### REQUIRED ACTION
Without changing a single word, restate the entries below.

╔══

(** Replacing a task by one with the same kernel stack keeps the invariant. *)
Lemma sched_inv_put s tid t t' : sched_inv s -> tasks s !! tid = Some t -> t_rsp0 t' = t_rsp0 t -> sched_inv (put_task s tid t').
Proof.
  intros [H1 H2 H3 H4 H5 H6] Ht Hr.
  assert (forall x, can_switch s x -> can_switch (put_task s tid t') x) as Hc.
  { intros x (xt & Hx & Hx0). unfold can_switch. simpl. destruct (decide (tid = x)) as [->|Hne].
    - exists t'. rewrite lookup_insert_eq. split; [done|]. congruence.
    - exists xt. by rewrite lookup_insert_ne. }
  split; try done.
  - eapply Forall_impl; [exact H4|]. intros c [Hi Hn]. by split; [apply Hc|].
  - eapply Forall_impl; [exact H5|]. intros c Hi. eapply Forall_impl; [exact Hi|exact Hc].
  - eapply Forall_impl; [exact H6|]. intros c Hi. simpl in *. destruct (decide (tid = current c)) as [->|].
    + rewrite lookup_insert_eq. by eexists.
    + by rewrite lookup_insert_ne.
Qed.

(** What [schedule] does, for the callers that give up the processor. *)
Lemma schedule_spec s cpu sdata t : sched_inv s -> aget (cpus s) cpu = Ok sdata ->
  tasks s !! current sdata = Some t ->
  (t_status t = TASK_RUNNING -> current sdata <> idle sdata -> t_rsp0 t <> 0) ->
  exists s', schedule s cpu = Ok s' /\ sched_inv s' /\ tasks s' = tasks s /\
    contents s ≡ₚ (if bool_decide (t_status t = TASK_RUNNING) || (current sdata =? idle sdata)
                   then [] else [current sdata]) ++ contents s' /\
    (queue_entry_count sdata <> 0 -> exists sdata', aget (cpus s') cpu = Ok sdata' /\
       head (runqueue sdata) = Some (current sdata')).
Proof.
  intros Hinv Hget Ht Hstk. unfold schedule. rewrite Hget. cbn [outcome_bind]. unfold get_task at 1. rewrite Ht.
  cbn [deref outcome_bind]. set (cr := bool_decide (t_status t = TASK_RUNNING)).
  destruct ((queue_entry_count sdata =? 0) && cr && negb (current sdata =? idle sdata)) eqn:Hearly.
  { bool_to_prop. exists s. do 3 (split; [done|]). split; [|done]. by replace cr with true. }
  destruct (pick_next_spec s cpu sdata Hinv Hget) as (next & s1 & -> & Hinv1 & Ht1 & [nt [Hnt Hr0]] & Hcont & Hhead & Hids & c1 & Hc1 & Hid & Hcu).
  cbn [outcome_bind]. set (rq := cr && negb (current sdata =? idle sdata)). rewrite <- Hcu.
  rewrite (switch_run s1 cpu c1 next rq nt Hc1) by (by rewrite ?Ht1). eexists. split; [done|].
  assert (rq = true -> current c1 <> idle c1) as Hrq.
  { unfold rq. rewrite Hcu, Hid. intros H. bool_to_prop. done. }
  pose proof (switch_contents s1 cpu c1 next rq Hc1 Hrq) as Hsw. cbv zeta in Hsw. set (s' := set_cpus _ _) in *.
  rewrite Hid in Hsw. rewrite Hid in Hrq. rewrite <- Hcont, Hcu in Hsw.
  assert (rq || (current sdata =? idle sdata) = cr || (current sdata =? idle sdata))%bool as Hb.
  { unfold rq. destruct cr, (current sdata =? idle sdata); done. }
  rewrite Hb in Hsw. assert (forall x, x ∈ contents s' -> x ∈ contents s) as Hsub by (intros x Hx; rewrite Hsw; set_solver).
  destruct (aset_cpus _ _ _ c1 Hc1) as (_ & _ & Hrange).
  split; [|split; [exact Ht1|split; [by rewrite Hcu|]]].
  - assert (NoDup (contents s') /\ zlen (contents s') < 2 ^ 63) as [Hnd Hsm].
    { pose proof (sc_nodup _ Hinv) as Hnd. pose proof (sc_small _ Hinv) as Hs0. rewrite Hsw in Hnd.
      apply NoDup_app in Hnd as (_ & _ & ?). split; [done|]. apply zlen_perm in Hsw. rewrite Hsw, zlen_app in Hs0.
      pose proof (zlen_nonneg (if (cr || (current sdata =? idle sdata))%bool then [] else [current sdata])). lia. }
    apply (switch_sched_inv s1 cpu c1 next rq nt); try done; [by rewrite Ht1| |].
    + intros Erq. exists t. rewrite Hcu, Ht1. split; [done|]. unfold rq in Erq. bool_to_prop. apply Hstk; [|done].
      by apply (bool_decide_eq_true_1 (t_status t = TASK_RUNNING)).
    + rewrite Hids. apply Forall_fmap. eapply Forall_impl; [apply (sc_idle _ Hinv)|]. intros c [_ Hn] Hx. by apply Hn, Hsub.
  - intros Hne. specialize (Hhead Hne). exists (switch_to next rq c1). simpl.
    rewrite aget_insert, decide_True by done. split; [done|]. rewrite Hhead. by destruct rq.
Qed.

(** C13: [schedule] loses and duplicates no task.  From a state in which every
    task is queued or running at most once, it never panics or faults and
    keeps that invariant; the tasks accounted for stay the same, except that a
    task that is no longer running leaves its processor; and a processor with
    a non-empty queue switches to the head of that queue. *)
Theorem schedule_correct s cpu sdata t : sched_inv s -> aget (cpus s) cpu = Ok sdata ->
  tasks s !! current sdata = Some t ->
  (t_status t = TASK_RUNNING -> current sdata <> idle sdata -> t_rsp0 t <> 0) ->
  exists s', schedule s cpu = Ok s' /\ sched_inv s' /\ tasks s' = tasks s /\
    contents s ≡ₚ (if bool_decide (t_status t = TASK_RUNNING) || (current sdata =? idle sdata)
                   then [] else [current sdata]) ++ contents s' /\
    (queue_entry_count sdata <> 0 -> exists sdata', aget (cpus s') cpu = Ok sdata' /\
       head (runqueue sdata) = Some (current sdata')).
Proof. apply schedule_spec. Qed.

╚══

### YOUR RESPONSE
(** Replacing a task by one with the same kernel stack keeps the invariant. *)
Lemma sched_inv_put s tid t t' : sched_inv s -> tasks s !! tid = Some t -> t_rsp0 t' = t_rsp0 t -> sched_inv (put_task s tid t').
Proof.
  intros [H1 H2 H3 H4 H5 H6] Ht Hr.
  assert (forall x, can_switch s x -> can_switch (put_task s tid t') x) as Hc.
  { intros x (xt & Hx & Hx0). unfold can_switch. simpl. destruct (decide (tid = x)) as [->|Hne].
    - exists t'. rewrite lookup_insert_eq. split; [done|]. congruence.
    - exists xt. by rewrite lookup_insert_ne. }
  split; try done.
  - eapply Forall_impl; [exact H4|]. intros c [Hi Hn]. by split; [apply Hc|].
  - eapply Forall_impl; [exact H5|]. intros c Hi. eapply Forall_impl; [exact Hi|exact Hc].
  - eapply Forall_impl; [exact H6|]. intros c Hi. simpl in *. destruct (decide (tid = current c)) as [->|].
    + rewrite lookup_insert_eq. by eexists.
    + by rewrite lookup_insert_ne.
Qed.

(** What [schedule] does, for the callers that give up the processor. *)
Lemma schedule_spec s cpu sdata t : sched_inv s -> aget (cpus s) cpu = Ok sdata ->
  tasks s !! current sdata = Some t ->
  (t_status t = TASK_RUNNING -> current sdata <> idle sdata -> t_rsp0 t <> 0) ->
  exists s', schedule s cpu = Ok s' /\ sched_inv s' /\ tasks s' = tasks s /\
    contents s ≡ₚ (if bool_decide (t_status t = TASK_RUNNING) || (current sdata =? idle sdata)
                   then [] else [current sdata]) ++ contents s' /\
    (queue_entry_count sdata <> 0 -> exists sdata', aget (cpus s') cpu = Ok sdata' /\
       head (runqueue sdata) = Some (current sdata')).
Proof.
  intros Hinv Hget Ht Hstk. unfold schedule. rewrite Hget. cbn [outcome_bind]. unfold get_task at 1. rewrite Ht.
  cbn [deref outcome_bind]. set (cr := bool_decide (t_status t = TASK_RUNNING)).
  destruct ((queue_entry_count sdata =? 0) && cr && negb (current sdata =? idle sdata)) eqn:Hearly.
  { bool_to_prop. exists s. do 3 (split; [done|]). split; [|done]. by replace cr with true. }
  destruct (pick_next_spec s cpu sdata Hinv Hget) as (next & s1 & -> & Hinv1 & Ht1 & [nt [Hnt Hr0]] & Hcont & Hhead & Hids & c1 & Hc1 & Hid & Hcu).
  cbn [outcome_bind]. set (rq := cr && negb (current sdata =? idle sdata)). rewrite <- Hcu.
  rewrite (switch_run s1 cpu c1 next rq nt Hc1) by (by rewrite ?Ht1). eexists. split; [done|].
  assert (rq = true -> current c1 <> idle c1) as Hrq.
  { unfold rq. rewrite Hcu, Hid. intros H. bool_to_prop. done. }
  pose proof (switch_contents s1 cpu c1 next rq Hc1 Hrq) as Hsw. cbv zeta in Hsw. set (s' := set_cpus _ _) in *.
  rewrite Hid in Hsw. rewrite Hid in Hrq. rewrite <- Hcont, Hcu in Hsw.
  assert (rq || (current sdata =? idle sdata) = cr || (current sdata =? idle sdata))%bool as Hb.
  { unfold rq. destruct cr, (current sdata =? idle sdata); done. }
  rewrite Hb in Hsw. assert (forall x, x ∈ contents s' -> x ∈ contents s) as Hsub by (intros x Hx; rewrite Hsw; set_solver).
  destruct (aset_cpus _ _ _ c1 Hc1) as (_ & _ & Hrange).
  split; [|split; [exact Ht1|split; [by rewrite Hcu|]]].
  - assert (NoDup (contents s') /\ zlen (contents s') < 2 ^ 63) as [Hnd Hsm].
    { pose proof (sc_nodup _ Hinv) as Hnd. pose proof (sc_small _ Hinv) as Hs0. rewrite Hsw in Hnd.
      apply NoDup_app in Hnd as (_ & _ & ?). split; [done|]. apply zlen_perm in Hsw. rewrite Hsw, zlen_app in Hs0.
      pose proof (zlen_nonneg (if (cr || (current sdata =? idle sdata))%bool then [] else [current sdata])). lia. }
    apply (switch_sched_inv s1 cpu c1 next rq nt); try done; [by rewrite Ht1| |].
    + intros Erq. exists t. rewrite Hcu, Ht1. split; [done|]. unfold rq in Erq. bool_to_prop. apply Hstk; [|done].
      by apply (bool_decide_eq_true_1 (t_status t = TASK_RUNNING)).
    + rewrite Hids. apply Forall_fmap. eapply Forall_impl; [apply (sc_idle _ Hinv)|]. intros c [_ Hn] Hx. by apply Hn, Hsub.
  - intros Hne. specialize (Hhead Hne). exists (switch_to next rq c1). simpl.
    rewrite aget_insert, decide_True by done. split; [done|]. rewrite Hhead. by destruct rq.
Qed.

(** C13: [schedule] loses and duplicates no task.  From a state in which every
    task is queued or running at most once, it never panics or faults and
    keeps that invariant; the tasks accounted for stay the same, except that a
    task that is no longer running leaves its processor; and a processor with
    a non-empty queue switches to the head of that queue. *)
Theorem schedule_correct s cpu sdata t : sched_inv s -> aget (cpus s) cpu = Ok sdata ->
  tasks s !! current sdata = Some t ->
  (t_status t = TASK_RUNNING -> current sdata <> idle sdata -> t_rsp0 t <> 0) ->
  exists s', schedule s cpu = Ok s' /\ sched_inv s' /\ tasks s' = tasks s /\
    contents s ≡ₚ (if bool_decide (t_status t = TASK_RUNNING) || (current sdata =? idle sdata)
                   then [] else [current sdata]) ++ contents s' /\
    (queue_entry_count sdata <> 0 -> exists sdata', aget (cpus s') cpu = Ok sdata' /\
       head (runqueue sdata) = Some (current sdata')).
Proof. apply schedule_spec. Qed.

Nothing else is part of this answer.